Zhang Zhengdong D, Paccanaro Alberto, Fu Yutao, Weissman Sherman, Weng Zhiping, Chang Joseph, Snyder Michael, Gerstein Mark B
Department of Molecular Biophysics and Biochemistry, Yale University, New Haven, Connecticut 06520, USA.
Genome Res. 2007 Jun;17(6):787-97. doi: 10.1101/gr.5573107.
The comprehensive inventory of functional elements in 44 human genomic regions carried out by the ENCODE Project Consortium enables for the first time a global analysis of the genomic distribution of transcriptional regulatory elements. In this study we developed an intuitive and yet powerful approach to analyze the distribution of regulatory elements found in many different ChIP-chip experiments on a 10 approximately 100-kb scale. First, we focus on the overall chromosomal distribution of regulatory elements in the ENCODE regions and show that it is highly nonuniform.

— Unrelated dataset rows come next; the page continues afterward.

(* ===== verification/Prelude.v ===== *)
(** * libibtl: a message-passing library over InfiniBand, and its file server

    The library (src/src, src/include) gives a program the calls of fdmi.h:
    [fdmi_verbs_init], [_connect], [_isend], [_irecv], [_wait], [_iprobe].
    Small messages travel inside the control message (eager); for large ones the
    receiver reads the sender's memory (RDMA read) and answers with a FIN.  Two
    threads work beside the program: one takes connection events, one takes
    completions.  On top of it the example (src/examples/ibio_*.c) opens, writes
    and reads files on another machine.

    ** The parts and where they are

    - this file: outcomes of C code ([Done], [Fatal] for [fdmi_err], [Diverge],
      [Undef]), machine integers, typed heaps, record update, lists.
    - Mem.v (fdmi_mem.c): the counting allocator; [malloc] is the class [Malloc].
    - Queue.v (fdmi_queue.c): the queue on a heap of nodes with its mutex and its
      shared iterator.  The class [QueueContract] is what the other parts use.
    - Hashtable.v (fdmi_hashtable.c): the table over queues, with the class
      [HashtableContract].
    - Datatype.v (fdmi_datatype.c, the copy loops of fdmi.c): layouts, packing,
      sizes and reductions.
    - ProcMan.v (fdmi_proc_man.c): communicators, rank maps, states of
      processes, the table of connection identifiers.
    - State.v (the structures and globals of fdmi.c): the record [process], one
      heap for each kind of object; the class [Verbs] is libibverbs.
    - MrCache.v, Query.v, Matching.v, Transfer.v, Progress.v (fdmi.c): registered
      memory; the pool of queries and the invariant [proc_inv], which says who
      owns each query; matching; posting and copying; the handlers of
      completions, composed by [fdmi_poll_sendrecv_cq].
    - MsgSpec.v: the specification of the receiving side, a machine on lists.
      Engine.v: the relation [engine] between a process and the machine, and one
      law for each handler.  Delivery.v: the theorems about any sequence of
      arrivals and receives.  Eager.v: a small message from one process to
      another.  Rendezvous.v: a large one, with the read of the sender's buffer
      and the message that ends it.  Sends.v: the sending side, as a machine on
      lists of requests that the calls and handlers implement.  Recvs.v: the
      calls that receive, on the machine of MsgSpec.v.  Stream.v: the
      sending side of one process and the receiving side of another, for many
      small messages.  Crossing.v: two large messages, received in the other
      order.
    - Api.v (fdmi.c): the calls of the program.  What another thread does to
      the memory a call reads is an argument, a function from the number of the
      access to the state observed.
    - Fault.v (fdmi.c): failed ranks, the flush, the reports of failures.
    - Net.v, Connection.v, Init.v (fdmi.c, fdmi_param.c): domains, peers, queue
      pairs, the events of connections, the source of completions, the start.
      The calls that leave the program are a log; the class [Net] gives what
      they return from the log so far.  Serving.v, Client.v: from the start to a
      process that is connected to, or connects.  Disconnect.v: from a lost
      connection to the report of failures.
    - Fairness.v: runs of a system of actors and weak fairness.
    - Ibio.v, IbioServer.v (ibio_common.c, ibio_client.c, ibio_server.c): the
      client as programs of transfers, the server as steps of [main] and of its
      threads, with the class [OS].  IbioSession.v: one client and the server,
      and writing a file; IbioRead.v: reading one; IbioProgram.v: programs that
      open, write and close, by rules like those of a Hoare logic; IbioTest.v
      (ibio_test.c): the test program; IbioNet.v, IbioClients.v: several clients
      at once; IbioDwrite.v: the other way to write; IbioFaults.v: what goes
      wrong; IbioDump.v: the functions of the server that write a whole buffer.
    - Example.v (example_client.c, example_server.c): the ping-pong programs.

    ** What the theorems show

    - Data structures: the queue and the table refine a list and a map for every
      sequence of calls ([queue_refines_fifo], [hashtable_refines_table]); what
      a loop over a queue survives; what destroying frees; the read of a freed
      node in [fdmi_hashtable_remove].
    - Messages: the handlers implement the machine for every sequence of
      arrivals and receives ([engine_refines_machine]); messages of a class do
      not overtake ([messages_do_not_overtake]); nothing waits beside what it
      could meet; early and late arrival agree; small messages from one
      process to another reach the buffers of their receives, for every
      interleaving of the two programs, the adapter and the network
      ([stream_delivered], and [eager_message_delivered] for one); a large one is read
      from the sender's, on the queue pair its announcement came in on, and the
      answer goes back over the same one ([read_completion]) and finishes the
      send ([rendezvous_message_delivered]); the calls and handlers of the sending
      side implement a machine for every sequence of sends, reports and answers
      ([sending_refines_machine]), in which large sends finish in their order
      ([large_sends_finish_in_order]); a waiting call returns exactly when the
      flag is set.  Orders that go wrong: a large send finishes when another one
      has been read ([later_read_finishes_first]), a small send takes the answer
      to a large one ([small_send_takes_end]), and the status is read before it
      is stored ([status_read_too_early]).
    - Ranks: initial maps; the way from a virtual rank to a physical one and
      back, which closes for the own rank only ([comm_rank_roundtrip]);
      replacement of failed ranks, after which an elected rank that was in use
      is shared by two virtual ranks ([update_comm_world_replaces]), and where
      replacing twice fails.
    - Start and connections: a process that initialises and is connected to is
      [ready], the hypothesis of Delivery.v ([server_becomes_ready]), and so is
      one that initialises and connects ([client_becomes_ready]); clients are
      numbered in the order of their requests.
    - Failures: the flush keeps exactly what is to be preserved; lost connections
      are noticed and recorded, and never reported
      ([disconnections_not_reported]).
    - Memory: what the cache of regions returns, when it gives up, sizes that
      wrap ([small_send_bytes]), or wrap or fall short ([reg_size_covers]);
      packing and unpacking, which are inverse, and the payload, which is not
      the packed data ([pack_unpack_roundtrip]).
    - Remote files, one client: for every interleaving of the client, the server
      and its threads a write ends and the file has its bytes
      ([write_session_correct]); a read that returns has the bytes of the file
      ([read_session_correct]), and in a fair run it returns
      ([read_session_returns]); a program of an open, any writes and a close
      comes to its end ([file_program_correct]).  Several clients: programs
      made of the calls to open, write, read and close keep to the protocol, and
      every message has the payload its operation takes
      ([messages_well_typed]); writes to
      different files do not disturb each other ([concurrent_writes_correct]).
      The direct write leaves in the file what the ordinary one does, when a
      variable that is not initialised happens to be zero
      ([dwrite_equals_write]).  What goes wrong: a write of no bytes is never
      answered ([empty_write_hangs]), a close clears the entry of another file
      ([close_breaks_neighbour]), a read may block the writes after it
      ([read_blocks_writes]).
    - Other programs: a dump writes all its bytes ([dump_writes_all]); the
      ping-pong server answers every client, which learns its number when it has
      three digits at most ([ping_pong_answers]).

    ** Fuel and bounds

    Loops over a queue run on its length ([queue_fuel], [rep_fuel]); loops over a
    chain of communicators on the bound 256 of the code's array; registration is
    tried 1001 times as in the code; [CHUNK_FUEL] is 34 since the sum of 33
    chunks does not fit an [int].  Loops that wait for another thread take fuel,
    and their theorems say with which fuel they return, or that none is enough.
    [int] overflow is undefined ([c_int]), but for the lengths and the indices
    of queues and the count of completions, which wrap as compiled code does;
    conversions wrap ([i32], [u32], [u64]).

    ** Assumptions

    Hypotheses name what is outside src/: an allocator that succeeds
    ([malloc_total]), a driver that registers and posts ([reg_total],
    [post_total]), an adapter that places a message in a posted receive
    ([hca_deliver]) and copies the bytes of a read ([read_performed]), a network that grants every call ([net_grants]), a system
    whose calls succeed ([os_works], [can_open]), reads what the file has
    ([os_reads]) and writes a byte at least ([writes_some]).  Liveness of a read
    supposes that no actor that can move is passed over for ever ([fair]).  Each has an instance on which the
    theorems are evaluated.  Between client and server of IbioSession.v messages
    arrive in the order sent, which is what [messages_do_not_overtake] gives for
    one connection.

    ** Not modelled

    fdmi_exec.c (names that do not exist, in no build); fdmi_util.c and the
    printing half of fdmi_err.c; pgz.c and yarn.c (vendored pigz); functions
    nobody calls: compress_write (calls pigz), get_write_arg (over a list that is
    not in the repository) and those of fdmi_proc_man.c that are commented out;
    time stamps and debug output.  Memory is sequentially consistent: the races
    shown are between accesses, not reorderings of them.  Reads by several
    clients at once are steps of IbioNet.v of which only the types of the messages
    are proved. *)
From stdpp Require Export gmap list strings fin_maps.
From Stdlib Require Export ZArith Lia ZifyBool.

We demonstrate, in fact, that regulatory elements are associated with the location of known genes. Further examination on a local, single-gene scale shows an enrichment of regulatory elements near both transcription start and end sites. Our results indicate that overall these elements are clustered into regulatory rich "islands" and poor "deserts." Next, we examine how consistent the nonuniform distribution is between different transcription factors. We perform on all the factors a multivariate analysis in the framework of a biplot, which enhances biological signals in the experiments. This groups transcription factors into sequence-specific and sequence-nonspecific clusters. Moreover, with experimental variation carefully controlled, detailed correlations show that the distribution of sites was generally reproducible for a specific factor between different laboratories and microarray platforms. Data sets associated with histone modifications have particularly strong correlations. Finally, we show how the correlations between factors change when only regulatory elements far from the transcription start sites are considered.
由ENCODE项目联盟开展的对44个人类基因组区域功能元件的全面清查,首次实现了对转录调控元件基因组分布的全局分析。在本研究中,我们开发了一种直观而强大的方法,用于分析在许多不同的芯片结合位点分析(ChIP-chip)实验中发现的调控元件在约10至100千碱基规模上的分布。首先,我们关注ENCODE区域中调控元件的整体染色体分布,并表明其高度不均匀。事实上,我们证明调控元件与已知基因的位置相关。在局部单基因规模上的进一步研究表明,调控元件在转录起始和终止位点附近富集。我们的结果表明,总体而言,这些元件聚集成调控丰富的“岛”和贫乏的“沙漠”。接下来,我们研究不同转录因子之间这种不均匀分布的一致性程度。我们在双标图框架内对所有因子进行多变量分析,这增强了实验中的生物学信号。这将转录因子分为序列特异性和序列非特异性簇。此外,在仔细控制实验变异的情况下,详细的相关性表明,特定因子的位点分布在不同实验室和微阵列平台之间通常是可重复的。与组蛋白修饰相关的数据集具有特别强的相关性。最后,我们展示了仅考虑远离转录起始位点的调控元件时,因子之间的相关性如何变化。